__Information provided__.
- Opening Delimiter -
(** X1: [Accumulate] is commutative and associative, wrap-around
    included: stats folded in any order and any grouping give the same
    totals. *)
Theorem Accumulate_comm_assoc :
  (∀ a b, Accumulate a b = Accumulate b a) ∧
  (∀ a b c, Accumulate (Accumulate a b) c = Accumulate a (Accumulate b c)).
Proof.
  split.
  - intros a b. apply QueryLevelStats_eq; cbn; try apply add64_comm.
    destruct (Z.gtb_spec (MaxMemUsage b) (MaxMemUsage a)),
             (Z.gtb_spec (MaxMemUsage a) (MaxMemUsage b)); lia.
  - intros a b c. apply QueryLevelStats_eq; cbn; try apply add64_assoc.
    destruct (Z.gtb_spec (MaxMemUsage b) (MaxMemUsage a)),
             (Z.gtb_spec (MaxMemUsage c) (MaxMemUsage b));
      repeat match goal with |- context [?x >? ?y] => destruct (Z.gtb_spec x y) end; lia.
Qed.

Lemma Accumulate_unit (q : QueryLevelStats) :
  QueryLevelStats_in_range q →
  Accumulate QueryLevelStats_zero q = q ∧ Accumulate q QueryLevelStats_zero = q.
Proof.
  intros (Hb & Hm & Hk & Hr & Ht & Hn & Hc). unfold in_int64 in *.
  split; apply QueryLevelStats_eq; cbn; unfold add64;
    rewrite ?Z.add_0_l, ?Z.add_0_r; try (apply int64_small; lia).
  - destruct (Z.gtb_spec (MaxMemUsage q) 0); lia.
  - destruct (Z.gtb_spec 0 (MaxMemUsage q)); lia.
Qed.

(** X2: the zero value is a unit of [Accumulate] on stats whose fields
    are [int64] values with a non-negative peak memory: accumulating such
    stats into a zero value, or a zero value into them, gives them back. *)
Theorem Accumulate_zero (q : QueryLevelStats) :
  QueryLevelStats_in_range q →
  Accumulate QueryLevelStats_zero q = q ∧ Accumulate q QueryLevelStats_zero = q.
Proof. apply Accumulate_unit. Qed.

Lemma Accumulate_zero_witness :
  Accumulate QueryLevelStats_zero (mkQueryLevelStats 40 80 100 0 7 4 7)
    = mkQueryLevelStats 40 80 100 0 7 4 7.
Proof.
  apply (Accumulate_zero (mkQueryLevelStats 40 80 100 0 7 4 7)).
  unfold QueryLevelStats_in_range, in_int64. cbn. lia.
Defined.

(** ** Reduction: invariants, iteration order, totals over the topology *)

(** A map of integers is determined by what [get] reads and by its
    keys. *)
Lemma gmap_eq_get (m1 m2 : gmap Z Z) :
  (∀ n, get m1 n = get m2 n) →
  (∀ n, is_Some (m1 !! n) ↔ is_Some (m2 !! n)) →
  m1 = m2.
Proof.
  intros Hget Hkeys. apply map_eq. intros n.
  specialize (Hget n). specialize (Hkeys n). unfold get in Hget.
  destruct (m1 !! n) as [x|], (m2 !! n) as [y|]; cbn in *.
  - by subst.
  - destruct Hkeys as [Hk _]. destruct Hk as [? [=]]. by eexists.
  - destruct Hkeys as [_ Hk]. destruct Hk as [? [=]]. by eexists.
  - done.
Qed.

Lemma positive_keys (m : gmap Z Z) n :
  map_Forall (λ _ v, 0 < v) m → is_Some (m !! n) ↔ 0 < get m n.
Proof.
  intros Hpos. unfold get. destruct (m !! n) as [v|] eqn:Hv; cbn.
  - apply Hpos in Hv. cbn in Hv. split; [done | by eexists].
  - split; [by intros [? [=]] | lia].
Qed.

Lemma values_insert (m : gmap Z Z) k x :
  values (<[k := x]> m) ≡ₚ x :: values (delete k m).
Proof.
  unfold values. rewrite <-insert_delete_eq.
  rewrite map_to_list_insert by apply lookup_delete_eq. done.
Qed.

Lemma values_lookup (m : gmap Z Z) k :
  values m ≡ₚ match m !! k with Some y => y :: values (delete k m) | None => values (delete k m) end.
Proof.
  destruct (m !! k) as [y|] eqn:Hk.
  - rewrite <-(insert_id m k y) at 1 by done. apply values_insert.
  - by rewrite delete_id.
Qed.

Lemma Zsum_values_insert (m : gmap Z Z) k x :
  Zsum (values (<[k := x]> m)) = Zsum (values m) - get m k + x.
Proof.
  rewrite values_insert, (values_lookup m k). unfold get.
  destruct (m !! k); simpl; rewrite !Zsum_cons; lia.
Qed.

Lemma Zmax_values_raise (m : gmap Z Z) k v :
  Zmax_from 0 (values (raise m k v)) = Z.max (Zmax_from 0 (values m)) v.
Proof.
  unfold raise. destruct (Z.gtb_spec v (get m k)) as [Hgt | Hle].
  - rewrite values_insert, (values_lookup m k). unfold get in Hgt.
    destruct (m !! k); simpl in Hgt; rewrite !Zmax_from_cons; lia.
  - pose proof (Zmax_from_ge 0 (values m)) as H0.
    rewrite (values_lookup m k) in *. unfold get in Hle.
    destruct (m !! k); simpl in Hle; rewrite ?Zmax_from_cons in *; lia.
Qed.
(** X5.  With a non-empty host list whose first host has a network
    equipment, every command [latency] sends runs on one of the hosts
    and pings a destination of the list (the hosts, the equipment, the
    site) other than the host it runs on: no host pings itself.  When
    the hosts are distinct and neither the equipment nor the site is one
    of them, the commands [latency] sends to a host are exactly one
    more than there are hosts, and among them is the ping of every
    destination but the host itself: the other hosts, the equipment and
    the site. *)
Theorem latency_never_pings_the_source
  (E : Env) (n_ping : Z) (h0 equipment : string) (rest more : list string) :
  let hosts := h0 :: rest in
  let site := get_host_site E h0 in
  let dests := (hosts ++ [equipment; site])%list in
  get_host_network_equipments E h0 = equipment :: more ->
  (forall options procs c cmd,
     In (Run options procs) (trace (latency E hosts n_ping)) ->
     In (c, cmd) procs ->
     In c hosts
     /\ cmd <> ping_cmd n_ping c
     /\ exists d, In d dests /\ d <> c /\ cmd = ping_cmd n_ping d)
  /\ (NoDup hosts -> ~ In equipment hosts -> ~ In site hosts ->
      forall c, In c hosts ->
        List.length (commands_on c (trace (latency E hosts n_ping)))
        = S (List.length hosts)
        /\ forall d, In d dests -> d <> c ->
             In (ping_cmd n_ping d)
                (commands_on c (trace (latency E hosts n_ping)))).
Proof.
  intros hosts site dests Heq.
  pose proof (latency_eq E n_ping h0 equipment rest more Heq) as Hlat.
  cbv zeta in Hlat. fold hosts site dests in Hlat.
  split.
  - intros options procs c cmd Hrun Hproc.
    rewrite Hlat in Hrun. unfold trace in Hrun. cbn [fst] in Hrun.
    apply in_flat_map in Hrun as [c0 [Hc0 Hrun]].
    apply latency_run_event in Hrun. subst procs.
    apply in_map_iff in Hproc as [cmd' [Hpair Hcmd]].
    injection Hpair as -> ->.
    apply in_map_iff in Hcmd as [d [<- Hd]].
    unfold latency_pinged in Hd. apply filter_In in Hd as [Hd Hne].
    apply negb_true_iff, String.eqb_neq in Hne.
    split; [exact Hc0|]. split.
    + intros H. apply ping_cmd_inj in H. contradiction.
    + exists d. auto.
  - intros Hnodup Hequip Hsite c Hc.
    rewrite Hlat. unfold trace. cbn [fst].
    rewrite commands_on_flat_map.
    rewrite (flat_map_ext _ _ (commands_on_turn E n_ping dests site c)).
    rewrite (flat_map_single c
               (fun c0 => map (ping_cmd n_ping) (latency_pinged c0 dests))
               hosts Hnodup Hc).
    split.
    + rewrite length_map.
      unfold dests, latency_pinged. rewrite filter_app.
      fold (latency_pinged c hosts). fold (latency_pinged c [equipment; site]).
      rewrite (pinged_absent c [equipment; site]).
      * rewrite length_app. cbn [List.length].
        pose proof (pinged_others c hosts Hnodup Hc) as Hlen.
        lia.
      * intros [->|[->|[]]]; contradiction.
    + intros d Hd Hne. apply in_map. unfold latency_pinged.
      apply filter_In. split; [exact Hd|].
      now apply negb_true_iff, String.eqb_neq.
Qed.

Lemma latency_never_pings_the_source_witness :
  let E := Example.env Example.never (Some 7%Z, Some "reims") [] in
  let hosts := ["stremi-2.reims.grid5000.fr"; "stremi-3.reims.grid5000.fr"] in
  get_host_network_equipments E "stremi-2.reims.grid5000.fr" = ["gw-reims"]
  /\ NoDup hosts
  /\ ~ In "gw-reims" hosts
  /\ ~ In "reims" hosts
  /\ List.length
       (commands_on "stremi-3.reims.grid5000.fr"
          (trace (latency E hosts 10))) = 3%nat.
Proof.
  intros E hosts.
  assert (Heq : get_host_network_equipments E "stremi-2.reims.grid5000.fr"
                = ["gw-reims"]) by reflexivity.
  assert (Hnodup : NoDup hosts).
  { repeat constructor; simpl; intuition discriminate. }
  assert (Hequip : ~ In "gw-reims" hosts)
    by (simpl; intuition discriminate).
  assert (Hsite : ~ In "reims" hosts) by (simpl; intuition discriminate).
  refine (conj Heq (conj Hnodup (conj Hequip (conj Hsite _)))).
  apply (proj2 (latency_never_pings_the_source E 10
                  "stremi-2.reims.grid5000.fr" "gw-reims"
                  ["stremi-3.reims.grid5000.fr"] [] Heq)
           Hnodup Hequip Hsite).
  right. now left.
Defined.

(** X6.  When the API lists no network equipment for the first host,
    [latency] raises [IndexError] while it builds the destination list:
    nothing is pinged and nothing is logged, however many hosts there
    are. *)
Theorem latency_needs_a_network_equipment
  (E : Env) (n_ping : Z) (h0 : string) (rest : list string) :
  get_host_network_equipments E h0 = [] ->
  latency E (h0 :: rest) n_ping = ([], Uncaught Py.IndexError).
Proof.
  intros Hnone. unfold latency.
  change (Py.index (h0 :: rest) 0) with (@inr Py.Exn _ h0).
  rewrite bind_lift_ok, Hnone. reflexivity.
Qed.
- Closing Delimiter -
Retype exactly the lines of the data above that fall between the line with "let E := Example.env" and the line with "refine (conj Heq", inclusive, and add nothing.

  let E := Example.env Example.never (Some 7%Z, Some "reims") [] in
  let hosts := ["stremi-2.reims.grid5000.fr"; "stremi-3.reims.grid5000.fr"] in
  get_host_network_equipments E "stremi-2.reims.grid5000.fr" = ["gw-reims"]
  /\ NoDup hosts
  /\ ~ In "gw-reims" hosts
  /\ ~ In "reims" hosts
  /\ List.length
       (commands_on "stremi-3.reims.grid5000.fr"
          (trace (latency E hosts 10))) = 3%nat.
Proof.
  intros E hosts.
  assert (Heq : get_host_network_equipments E "stremi-2.reims.grid5000.fr"
                = ["gw-reims"]) by reflexivity.
  assert (Hnodup : NoDup hosts).
  { repeat constructor; simpl; intuition discriminate. }
  assert (Hequip : ~ In "gw-reims" hosts)
    by (simpl; intuition discriminate).
  assert (Hsite : ~ In "reims" hosts) by (simpl; intuition discriminate).
  refine (conj Heq (conj Hnodup (conj Hequip (conj Hsite _)))).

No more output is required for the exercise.